Картинка сменилась. Стол, настольная лампа со слегка прямоугольным абажуром из толстого зелёного пластика. Угол слегка деформирован, словно оплыл помнится, я вернул слишком мощную лампочку, и очнулся, только когда в комнате запахло разогретой пластмассой. На столе картонная папка официального вида. Нет, поправил я себя, не папка, а амбарная книга, вся выцветшая, потёртая, растрёпанная по краям. На обложке, под типографской надписью «Книга учёта» значилось: «лабораторная тетрадь » А ниже, в выцветшей лиловой рамке знакомый до боли штамп
Флэшбэк отпустил меня так же внезапно, как и начался. Я помотал головой, разжал пальцы, мёртвой хваткой сжимающие подлокотник.
ГПУ, значит? Совсем интересно. Впрочем, я ведь предполагал что-то в этом роде?..

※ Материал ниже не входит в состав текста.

Lemma row_valid_same u d d' r : same_group (mo_GroupID r) d d' → row_valid u d r → row_valid u d' r.
Proof. intros [H1 H2] (row & m & Hrow & Hm & Hr). exists row, m. by rewrite H1, H2. Qed.

Lemma memberships u w l w' : query (GroupMembershipsOf u) w = (Ok l, w') → w_db w' = w_db w ∧ NoDup (mo_GroupID <$> l) ∧
  (∀ r, r ∈ l → row_valid u (w_db w) r) ∧
  ∀ g row m, chat_groups (w_db w) !! g = Some row → members_of (w_db w) g !! u = Some m → g ∈ mo_GroupID <$> l.
Proof.
  intros (fs & d & [= Hl <-] & ->)%query_ok. cbn [w_db with_db with_faults]. split; [done|]. subst l.
  set (sel := select _ _). assert (∀ k m, (k, m) ∈ sel ↔ member_table (w_db w) !! k = Some m ∧ k.2 = u) as Hsel.
  { intros k m. unfold sel. rewrite elem_of_select. by rewrite bool_decide_eq_true. }
  split_and!.
  - assert (NoDup (fst ∘ fst <$> sel)) as Hnd.
    { apply NoDup_fmap_2_strong; [|apply NoDup_select]. intros [[g1 u1] m1] [[g2 u2] m2] [H1 E1]%Hsel [H2 E2]%Hsel.
      simpl in *. subst. intros ->. congruence. }
    clear Hsel. induction sel as [|[[g v] m] sel IH]; [constructor|]. simpl in *. apply NoDup_cons in Hnd as [Hg Hnd].
    destruct (chat_groups (w_db w) !! g) as [row|]; simpl; [|by apply IH]. apply NoDup_cons. split; [|by apply IH].
    intros Hin. apply Hg. apply list_elem_of_fmap in Hin as (r & -> & Hr). apply list_elem_of_omap in Hr as ([[g' v'] m'] & Hk & Hr).
    simpl in Hr. destruct (chat_groups (w_db w) !! g') as [row'|]; [|done]. injection Hr as <-. simpl.
    apply list_elem_of_fmap. by exists ((g', v'), m').
  - intros r. rewrite list_elem_of_omap. intros ([[g v] m] & [Hk Hv]%Hsel & Hr). simpl in *. subst v.
    destruct (chat_groups (w_db w) !! g) as [row|] eqn:Hrow; [|done]. injection Hr as <-. simpl.
    exists row, m. rewrite lookup_members_of. by split_and!.
  - intros g row m Hrow Hm. rewrite lookup_members_of in Hm. apply list_elem_of_fmap.
    exists (mk_GroupMembershipsOfRow g (m_Role m) (g_CurrentMember row)). split; [done|]. apply list_elem_of_omap.
    exists ((g, u), m). split; [by apply Hsel|]. simpl. by rewrite Hrow.
Qed.

(** The groups are as they were. *)
Definition groups_same : relation World := λ w w',
  chat_groups (w_db w') = chat_groups (w_db w) ∧ member_table (w_db w') = member_table (w_db w).
#[export] Instance groups_same_preorder : PreOrder groups_same.
Proof. split; [by intros w|]. intros w1 w2 w3 [] []. split; congruence. Qed.
#[export] Instance groups_same_blind : Blind groups_same.
Proof. by split. Qed.

Lemma groups_same_group w w' g : groups_same w w' → same_group g (w_db w) (w_db w').
Proof. intros [H1 H2]. split; [by rewrite H1|by apply members_of_table]. Qed.

Lemma groups_query {A} (q : M DB A) :
  (∀ d, chat_groups (q d).2 = chat_groups d ∧ member_table (q d).2 = member_table d) → moves groups_same (query q).
Proof. intros Hq. apply (moves_query _). intros w. apply (Hq (w_db w)). Qed.
#[local] Hint Extern 2 (moves groups_same NewV7) => apply (moves_NewV7 _) : moves.
#[local] Hint Extern 2 (moves groups_same (io _)) => (apply (moves_io _); by intros w) : moves.

Lemma groups_Log a b c d e : moves groups_same (Log a b c d e).
Proof. unfold Log, nowUTC. walk_program. apply groups_query. intros d'. unfold LogAdminAction. by repeat case_match. Qed.
Lemma groups_changed g : moves groups_same (changed g).
Proof. unfold changed, Versioned.Invalidate. walk_program. Qed.
Lemma groups_bansChanged u : moves groups_same (bansChanged u).
Proof. by intros w. Qed.
Lemma groups_EndSessions u : moves groups_same (EndSessions u).
Proof.
  unfold EndSessions, Revoke.RevokeAll, Revoke.set_recent, Disconnect, ForgetDevices.
  walk_program; first [apply groups_query; by intros d|by intros w].
Qed.

Lemma groups_ok_same w w' : groups_same w w' → groups_ok (w_db w) → groups_ok (w_db w').
Proof.
  intros S [Hrows Hmem]. split.
  - intros g row Hrow. destruct (groups_same_group _ _ g S) as [H1 H2]. rewrite H2. apply Hrows. congruence.
  - destruct S as [S1 S2]. rewrite S1, S2. exact Hmem.
Qed.

Lemma users_EndSessions u : leaves (λ w, users (w_db w)) (EndSessions u).
Proof.
  unfold EndSessions, Revoke.RevokeAll, Revoke.set_recent, Disconnect, ForgetDevices.
  repeat (apply leaves_bind; [|intros ?]); try (by intros w); apply leaves_io_blind; try done; by intros w.
Qed.

(** What a ban leaves of the accounts once the sessions are ended. *)
Definition account_view (w : World) :=
  (users (w_db w), refresh_tokens (w_db w), user_devices (w_db w), w_revocations w, w_now w, w_log w).

Lemma accounts_query {A} (q : M DB A) :
  (∀ d, users (q d).2 = users d ∧ refresh_tokens (q d).2 = refresh_tokens d ∧ user_devices (q d).2 = user_devices d) →
  leaves account_view (query q).
Proof.
  intros Hq. apply leaves_io_blind; [done|]. intros w. unfold on_db, account_view. specialize (Hq (w_db w)).
  destruct (q (w_db w)) as [r d]. simpl in *. destruct Hq as (-> & -> & ->). done.
Qed.

Lemma accounts_BeginFunc {A} (fn : M World A) : leaves account_view fn → leaves account_view (BeginFunc fn).
Proof.
  intros Hfn w. unfold BeginFunc.
  assert (∀ w, account_view (io (mret tt) w).2 = account_view w ∧ w_db (io (mret tt) w).2 = w_db w) as Hio.
  { intros w'. unfold io; simpl. by destruct (w_faults w') as [|[] fs]. }
  assert (∀ w1 w2, account_view w2 = account_view w1 → account_view (with_db (w_db w1) w2) = account_view w1) as Hback.
  { intros w1 w2. unfold account_view. simpl. congruence. }
  destruct (Hio w) as [H1 D1]. destruct (io (mret tt) w) as [[[]|e] w1]; simpl in *; [|done].
  specialize (Hfn w1). destruct (fn w1) as [[a|e] w2]; simpl in *.
  - destruct (Hio w2) as [H2 _]. destruct (io (mret tt) w2) as [[[]|e] w3]; simpl in *; [congruence|].
    rewrite <- H1. apply Hback. congruence.
  - rewrite <- H1. apply Hback. congruence.
Qed.

Lemma accounts_leave_group u m : leaves account_view (leave_group u m).
Proof.
  apply accounts_BeginFunc. apply leaves_bind.
  - case_match; [|apply leaves_ret]. apply leaves_bind; [apply leaves_try, leaves_read; [done|by apply read_only_pure]|].
    intros [next|e0]; [|case_match; [apply leaves_ret|apply leaves_throw]].
    apply leaves_bind; [by apply accounts_query|intros; apply leaves_ret].
  - intros []; [apply leaves_ret|]. apply leaves_bind; [by apply accounts_query|]. intros _. apply accounts_query.
    intros d. unfold RecountGroupMembers. by destruct (negb _).
Qed.

Lemma accounts_Log a b c d e : leaves account_view (Log a b c d e).
Proof.
  unfold Log, nowUTC. apply leaves_bind; [apply leaves_try; intros w; unfold NewV7; by destruct (w_ids w)|]. intros r.
  apply leaves_bind; [apply leaves_bind; [apply leaves_now|intros; apply leaves_ret]|]. intros now.
  apply leaves_bind; [|intros; apply leaves_ret]. apply leaves_try, accounts_query. intros d'. unfold LogAdminAction. by repeat case_match.
Qed.

Lemma accounts_changed g : leaves account_view (changed g).
Proof. apply leaves_bind; [apply leaves_try, leaves_io_blind; [done|by intros w]|intros; apply leaves_ret]. Qed.

Lemma accounts_for_each {A} (l : list A) f : (∀ a, leaves account_view (f a)) → leaves account_view (for_each l f).
Proof. intros Hf. induction l as [|a l IH]; [apply leaves_ret|]. apply leaves_bind; [apply Hf|intros []; exact IH]. Qed.

Lemma accounts_leaveGroups u : leaves account_view (leaveGroups u).
Proof.
  apply leaves_bind; [apply leaves_read; [done|by apply read_only_pure]|]. intros l. apply accounts_for_each. intros m.
  destruct (_ <=? 1); [apply leaves_ret|]. apply leaves_bind; [apply accounts_leave_group|]. intros _.
  apply leaves_bind; [apply accounts_changed|]. intros _. apply accounts_Log.
Qed.

(** ** Every group of the user *)

Lemma leave_row_ok u r w x w' : groups_ok (w_db w) → row_valid u (w_db w) r →
  (if mo_CurrentMember r <=? 1 then mret tt
   else leave_group u r ;; changed (mo_GroupID r) ;; Log uuid_nil "ban_removed_from_group" u (mo_GroupID r) EmptyString) w = (Ok x, w') →
  groups_ok (w_db w') ∧ abs (w_db w') (mo_GroupID r) = (abs (w_db w) (mo_GroupID r) ≫= ban_leaves u) ∧
  ∀ g, g ≠ mo_GroupID r → same_group g (w_db w) (w_db w').
Proof.
  intros Hok (row & m & Hrow & Hm & Hr) H. destruct (groups_ok_row _ _ _ Hok Hrow) as [Hag Hsize].
  assert (mo_CurrentMember r = g_CurrentMember row) as Hcnt by (by rewrite Hr).
  rewrite (abs_row _ _ _ Hrow). cbn [mbind option_bind]. unfold ban_leaves. cbn [ag_members].
  destruct (mo_CurrentMember r <=? 1) eqn:Hle.
  - injection H as _ <-. rewrite decide_True by lia. rewrite (abs_row _ _ _ Hrow). split_and!; [done|done|]. intros g _. apply same_group_refl.
  - rewrite decide_False by lia. run_inv. rewrite Hr in Hrun. apply (leave_group_ok _ _ row m) in Hrun as [Hg Hother]; [|done..|lia].
    run_of @changed Hc. pose proof (moves_at _ _ _ _ _ (groups_changed _) Hc) as S1. pose proof (moves_at _ _ _ _ _ (groups_Log _ _ _ _ _) H) as S2.
    assert (groups_same s w') as S by (by etrans).
    pose proof (groups_same_group _ _ (mo_GroupID r) S) as Hsame. destruct (groups_ok_step _ _ _ _ Hok Hg Hother) as [Hok1 Habs].
    split; [|split].
    + by apply (groups_ok_same _ _ S).
    + change (mk_AGroup (g_MaxMember row) (members_of (w_db w) (mo_GroupID r))) with (ag_of (w_db w) (mo_GroupID r) row). rewrite <- Habs. destruct Hsame as [H1 H2]. unfold abs. by rewrite H1, H2.
    + intros g Hne. eapply same_group_trans; [by apply Hother|by apply groups_same_group].
Qed.

Lemma leave_rows_ok u l w x w' : groups_ok (w_db w) → NoDup (mo_GroupID <$> l) → (∀ r, r ∈ l → row_valid u (w_db w) r) →
  for_each l (λ m, if mo_CurrentMember m <=? 1 then mret tt
                   else leave_group u m ;; changed (mo_GroupID m) ;; Log uuid_nil "ban_removed_from_group" u (mo_GroupID m) EmptyString) w
    = (Ok x, w') →
  groups_ok (w_db w') ∧ ∀ g, (g ∈ mo_GroupID <$> l → abs (w_db w') g = (abs (w_db w) g ≫= ban_leaves u)) ∧
                             (g ∉ mo_GroupID <$> l → abs (w_db w') g = abs (w_db w) g).
Proof.
  revert w. induction l as [|r l IH]; intros w Hok Hnd Hvalid H.
  { injection H as _ <-. split; [done|]. intros g. split; [set_solver|done]. }
  cbn [fmap list_fmap] in Hnd. apply NoDup_cons in Hnd as [Hr Hnd]. cbn [for_each] in H. run_inv.
  apply leave_row_ok in Hrun as (Hok1 & Habs1 & Hother1); [|done|by apply Hvalid; left].
  destruct (IH _ Hok1 Hnd) as [Hok' Hall]; [|exact H|].
  { intros r' Hr'. eapply row_valid_same; [|by apply Hvalid; right]. apply Hother1. intros E. apply Hr. rewrite <- E.
    by apply list_elem_of_fmap_2. }
  split; [done|]. assert (∀ g, g ≠ mo_GroupID r → abs (w_db s) g = abs (w_db w) g) as Habs.
  { intros g Hne. destruct (Hother1 g Hne) as [H1 H2]. unfold abs. by rewrite H1, H2. }
  intros g. cbn [fmap list_fmap]. destruct (Hall g) as [Hin Hout]. split.
  - intros [->|Hg]%elem_of_cons; [by rewrite Hout|]. rewrite Hin by done. rewrite Habs; [done|]. by intros ->.
  - intros [Hne Hg]%not_elem_of_cons. by rewrite Hout, Habs.
Qed.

Ты что, оглох, Давыдов? скрипучий голос «Вотрубы» царапнул меня по сознанию, не вполне отошедшему от флэшбэка. Второй раз спрашиваю: с отрядом уже познакомился? Вещи получил?
Я кивнул, не в силах выговорить хотя бы слово. Штампы, буквы на обложке «Личного дела» расплывались. Я заморгал, пытаясь сфокусировать взгляд.

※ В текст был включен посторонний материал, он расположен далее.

Lemma said_ok_gnew d d' id m :
  said_ok d → groupmessage d !! id = None → text_ok (gm_Content m) (gm_DeletedAt m) →
  (∀ p, gm_ParentID m = Some p → p ≠ uuid_nil → ∃ mp, groupmessage d !! p = Some mp ∧ gm_GroupID mp = gm_GroupID m) →
  groupmessage d' = <[id := m]> (groupmessage d) → message d' = message d →
  message_reactions d' = message_reactions d → group_message_reactions d' = group_message_reactions d →
  said_ok d'.
Proof.
  intros [S1 S2 S3 S4 S5 S6 S7] Hnew Htext Hparent E1 E2 E3 E4.
  assert (∀ p mp, groupmessage d !! p = Some mp → groupmessage d' !! p = Some mp) as Hfwd.
  { intros p mp Hp. rewrite E1, lookup_insert_ne; [done|]. intros <-. congruence. }
  split; unfold live_private in *; rewrite ?E2, ?E3, ?E4; try assumption.
  - rewrite E1. intros i x. rewrite lookup_insert_Some. intros [[<- <-]|[_ Hx]]; eauto.
  - intros i x p Hx Hxp Hnil. rewrite E1, lookup_insert_Some in Hx.
    assert (∃ mp, groupmessage d !! p = Some mp ∧ gm_GroupID mp = gm_GroupID x) as (mp & Hmp & Hs)
      by (destruct Hx as [[<- <-]|[_ Hx]]; eauto).
    eauto.
  - intros i u Hu. destruct (S7 _ _ Hu) as (x & Hx & Hd). exists x. split; [by apply Hfwd|done].
Qed.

Не получается. Любопытно, теперь после флэшбэков всегда так, или это особый случай?
В школе уже был? В какую группу тебя определили?

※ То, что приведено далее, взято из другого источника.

Definition bad_params : Response := Error 400 (error_text ErrBadParams).

(** A parameter of the query; [none] when it is empty. *)
Definition param {A} (r : HttpRequest) (name : string) (none : A) (parse : string → option A) : Handling A :=
  let v := hr_Query r name in
  if decide (v = EmptyString) then mret none
  else match parse v with Some a => mret a | None => answer bad_params end.

Definition Search (r : HttpRequest) : Handling Response :=
  me ← caller r;
  chat ← param r "chat_id" uuid_nil uuid_parse;
  before ← param r "before" zero_time parse_rfc3339;
  after ← param r "after" zero_time parse_rfc3339;
  before_id ← param r "before_id" uuid_nil (λ s, if before =? zero_time then None else uuid_parse s);
  lim ← param r "limit" 0 (λ s, let '(n, ok) := Atoi s in if negb ok || (n =? 0) then None else Some n);
  hits ← ask (λ err, if is_one_of err [ErrBadQuery; ErrBadParams] then Error 400 (error_text err) else ServerError err)
           (Search.Search me (mk_Query (hr_Query r "q") (hr_Query r "type") chat before before_id after lim));
  mret (JSON 200 (hits, fmap (M := option) (λ h, (hit_CreatedAt h, hit_MessageID h)) (last hits))).

Definition maxPage : Z := 10.

Definition Suggest (r : HttpRequest) : Handling Response :=
  me ← caller r;
  lim ← CallLog.limit_param r defaultLimit maxLimit "limit must be 1-50";
  let v := hr_Query r "page" in
  page ← (if decide (v = EmptyString) then mret 0
          else let '(n, ok) := Atoi v in
               if negb ok || (n <? 0) || (n >=? maxPage) then answer (Error 400 "page must be 0-9") else mret n);
  list ← ask (λ err, if decide (err = ErrNotDiscoverable) then Error 403 (error_text err)
                     else if decide (err = Users_Model.ErrUserNotFound) then unauthorized else ServerError err)
           (Suggestions me lim page);
  mret (JSON 200 list).
End handlers.

(** [catalog.AllOptions] *)
Definition Options (r : HttpRequest) : Handling Response :=
  mret (with_headers [("Cache-Control", "private, max-age=86400")] (JSON 200 (countries, regions, interests, MaxInterests))).
End Find.

(** ** Accounts and sessions: auth/account_handler.go, auth/auth_handler.go *)

Module Accounts.
Section handlers.
Context {ulib : UuidLib} {lower : GoLower} {mails : MailParse} {argon : Argon} {jwt : JwtLib} {idtok : IdToken} {auth : AuthConfig}.
Context {fmt : TimeFormat} {dec : Decoders}.

(** [writeSession] *)
Definition writeSession (s : Session) : Response :=
  let u := se_User s in
  JSON 200 (ac_ID u, ac_Email u, ac_Name u, RFC3339 (ac_CreatedAt u), RFC3339 (ac_UpdatedAt u), se_AccessToken s, se_RefreshToken s).

Definition writeErr (err : error) : Response :=
  if is_one_of err [ErrInvalidInput]
  then Error 400 "username must be 3-25 characters: a-z, 0-9, _ and . (email must be valid, and password 8-128 characters with one of @$!%*?&)"
  else if is_one_of err [ErrDuplicateName] then Error 409 "the user name already exists"
  else if is_one_of err [ErrInvalidCode] then Error 400 (error_text err)
  else if is_one_of err [ErrSuspended] then Error 403 "account suspended"
  else if is_one_of err [ErrInvalidGoogle; ErrReauthRequired] then Error 401 (error_text err)
  else if is_one_of err [ErrMailUnavailable; ErrGoogleUnavailable] then Error 503 (error_text err)
  else ServerError err.

Definition accepted : Response := JSON 202 [("status", "check_your_email")].

Definition Register (r : HttpRequest) : Handling Response :=
  p ← Decode (T := DefaultUsersParameters) r no_check "invalid params";
  ask writeErr (Register_ (du_Name p) (du_Email p) (du_Password p)) ;;
  mret accepted.

Definition VerifyEmail (r : HttpRequest) : Handling Response :=
  b ← Decode (T := emailBody) r no_check "invalid params";
  s ← ask writeErr (Auth_Accounts.VerifyEmail (em_Email b) (em_Code b));
  mret (writeSession s).

Definition emailOnly (fn : string → M World unit) (r : HttpRequest) : Handling Response :=
  b ← Decode (T := emailBody) r no_check "invalid params";
  ask writeErr (fn (em_Email b)) ;;
  mret accepted.

Definition ResendVerification : HttpRequest → Handling Response := emailOnly Auth_Accounts.ResendVerification.
Definition RequestPasswordReset : HttpRequest → Handling Response := emailOnly Auth_Accounts.RequestPasswordReset.

Definition ResetPassword (r : HttpRequest) : Handling Response :=
  b ← Decode (T := emailBody) r no_check "invalid params";
  ask writeErr (Auth_Accounts.ResetPassword (em_Email b) (em_Code b) (em_NewPassword b)) ;;
  mret (WriteHeader 204).

Definition Google (r : HttpRequest) : Handling Response :=
  b ← Decode (T := idTokenBody) r (λ b, negb (bool_decide (it_IDToken b = EmptyString))) "id_token is required";
  res ← ask writeErr (Auth_Accounts.Google (it_IDToken b));
  mret (match gr_Session res with
        | None => JSON 200 [("status", "username_required"); ("signup_token", gr_SignupToken res)]
        | Some s => writeSession s
        end).

Definition CompleteGoogle (r : HttpRequest) : Handling Response :=
  b ← Decode (T := signupBody) r no_check "invalid params";
  s ← ask writeErr (CompleteGoogleSignup (sb_SignupToken b) (sb_Name b));
  mret (writeSession s).

Definition DeleteAccount (r : HttpRequest) : Handling Response :=
  userID ← caller r;
  b ← Decode (T := proofBody) r no_check "invalid params";
  ask writeErr (Auth_Accounts.DeleteAccount userID (pb_Password b) (pb_GoogleIDToken b)) ;;
  mret (WriteHeader 204).

Definition emailChangeError (err : error) : Response :=
  if is_one_of err [ErrInvalidInput] then Error 400 "email must be a valid address"
  else if is_one_of err [ErrSameEmail] then Error 400 (error_text err)
  else if is_one_of err [ErrCodeTooSoon] then with_headers [("Retry-After", "60")] (Error 429 (error_text err))
  else writeErr err.

Definition StartEmailChange (r : HttpRequest) : Handling Response :=
  userID ← caller r;
  b ← Decode (T := proofBody) r no_check "invalid params";
  ask emailChangeError (Auth_Accounts.StartEmailChange userID (pb_Email b) (pb_Password b) (pb_GoogleIDToken b)) ;;
  mret accepted.

Definition ConfirmEmailChange (r : HttpRequest) : Handling Response :=
  userID ← caller r;
  b ← Decode (T := codeBody) r no_check "invalid params";
  sess ← ask (λ err, if is_one_of err [ErrEmailTaken] then Error 409 (error_text err) else writeErr err)
           (Auth_Accounts.ConfirmEmailChange userID (co_Code b));
  mret (writeSession sess).

Definition AdminLogin (r : HttpRequest) : Handling Response :=
  b ← Decode (T := loginBody) r no_check "invalid parameters";
  ask (λ err, if is_one_of err [ErrInvalidCredentials] then Error 401 "invalid credentials" else writeErr err)
    (AdminStart (lb_Email b) (lb_Password b)) ;;
  mret accepted.

Definition AdminVerify (r : HttpRequest) : Handling Response :=
  b ← Decode (T := codeBody) r no_check "invalid parameters";
  tok ← ask writeErr (Auth_Accounts.AdminVerify (co_Email b) (co_Code b));
  mret (JSON 200 (tok, AdminSessionTTL / second)).

(** *** auth_handler.go *)

Definition loginError (err : error) : Response :=
  if is_one_of err [ErrSuspended] then Error 403 "account suspended"
  else if is_one_of err [ErrEmailNotVerified] then Error 403 "email not verified"
  else if decide (err = ErrInvalidCredentials) then Error 401 (error_text ErrInvalidCredentials)
  else ServerError err.

(** The body is decoded without a limit on its size. *)
Definition Login (r : HttpRequest) : Handling Response :=
  params ← (match decode_json (T := loginBody) (hr_Body r) with Some p => mret p | None => answer (Error 400 "invalid params") end);
  t ← ask loginError (Auth_Session.Login (lb_Email params) (lb_Password params));
  mret (writeSession (mk_Session t.1.1 t.1.2 t.2)).

Definition bearer (r : HttpRequest) : Handling string :=
  match GetBearerToken (hr_Header r "Authorization") with Ok t => mret t | Err _ => answer unauthorized end.

Definition refreshError (err : error) : Response :=
  if decide (err = Auth_Session.ErrNotAuthorized) then unauthorized else ServerError err.

Definition Revoke (r : HttpRequest) : Handling Response :=
  token ← bearer r;
  ask refreshError (Auth_Session.Revoke token) ;;
  mret (WriteHeader 204).

Definition RefreshToken (r : HttpRequest) : Handling Response :=
  token ← bearer r;
  t ← ask (λ err, if is_one_of err [ErrSuspended] then Error 403 "account suspended" else refreshError err)
        (Auth_Session.Refresh token);
  mret (JSON 200 t).
End handlers.
End Accounts.

(** ** The admin page: admin/handler.go *)

Module AdminPage.
Section handlers.
Context {ulib : UuidLib} {auth : AuthConfig} {pgt : PgText} {fmt : TimeFormat} {dec : Decoders}.

Definition fail (err : error) : Response :=
  if is_one_of err [Admin.ErrUserNotFound; ErrReportNotFound] then Error 404 (error_text err)
  else if is_one_of err [ErrBanSelf; ErrBanAdmin; ErrBadBan; ErrNotBanned; ErrBadResolution; ErrReportClosed] then Error 400 (error_text err)
  else ServerError err.

Definition intParam (r : HttpRequest) (k : string) : Z := (Atoi (hr_Query r k)).1.

(** [h.svc.Log] returns nothing. *)
Definition log (m : M World unit) : Handling unit := λ w, (inr tt, (m w).2).

Definition Overview (r : HttpRequest) : Handling Response :=
  o ← ask fail Overview_;
  mret (JSON 200 o).

Definition Users (r : HttpRequest) : Handling Response :=
  let q := hr_Query r "q" in
  list ← ask fail (Admin.Users q (intParam r "limit") (intParam r "offset"));
  (if decide (q = EmptyString) then mret tt else log (Log (hr_Admin r) "search_users" uuid_nil uuid_nil q)) ;;
  mret (JSON 200 list).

Я в двух словах рассказал о беседе с географом.
Претензий, просьб нет? продолжал допытываться «Вотруба». Я помотал головой. Просьба имелась, конечно, но вряд ли он будет настолько снисходителен, что даст полистать ту папочку
И действительно, Егор Антонович сгрёб папку со стола, сунул в выдвижной ящик и с металлическим скрипом провернул ключ.
Раз нет можешь быть свободен. Сегодня отдыхай, а завтра выйдешь с отрядом на работу. Вечером кино, новый фильм привезли, сходишь с ребятами
Я понял, что беседа окончена и встал.
Разрешите идти, гражданин начальник?
Это была хулиганская выходка, и она «Вотрубе» не понравилась судя потому, как скривилась круглая бухгалтерская физиономия.
Ко мне следует обращаться «Товарищ руководитель коммуны». недовольно сказал он. Или по имени отчеству, но только если не во время общего построения и вообще не в официальной обстановке. Это понятно?
Я изобразил глубокое раскаяние.
Да, понятно. Извините, Егор Антонович, я не знал.
Теперь знаешь. Ну, ступай. И в следующий раз отвечай не «да», а «так точно» и «есть». У нас здесь, знаешь ли, дисциплина!
Я выскочил за дверь и замер, прислонившись к стене коридора. Рубашка на теле буквально плавала от пота. Проходящие мимо двое коммунаров покосились на меня с сочувствием.
Ну, дела! А папочка-то интересная, надо будет иметь в виду
III
Сигнал к обеду привёл меня в чувство. На этот раз мне не нужны были провожатые я оказался в столовой даже раньше, чем прочие члены пятого отряда, которым надо было ещё пересечь широкий двор, а потому некоторое время сидел в одиночестве, дожидаясь остальных. Как выяснилось, напрасно разговоров, шуточек, оживления сегодня за обедом не было, на заводе имела место некая «запарка», и часть ребят не сумели прийти вовремя, попросив товарищей сберечь их порции. Остальные торопливо проглатывали пищу и убегали, не дожидаясь сигнала тёмкиной трубы. В какой-то момент я даже почувствовал себя неловко: люди, можно сказать, горят на работе, а я сижу, расслабляюсь, и если о чём и беспокоюсь, так это чем занять послеобеденное время.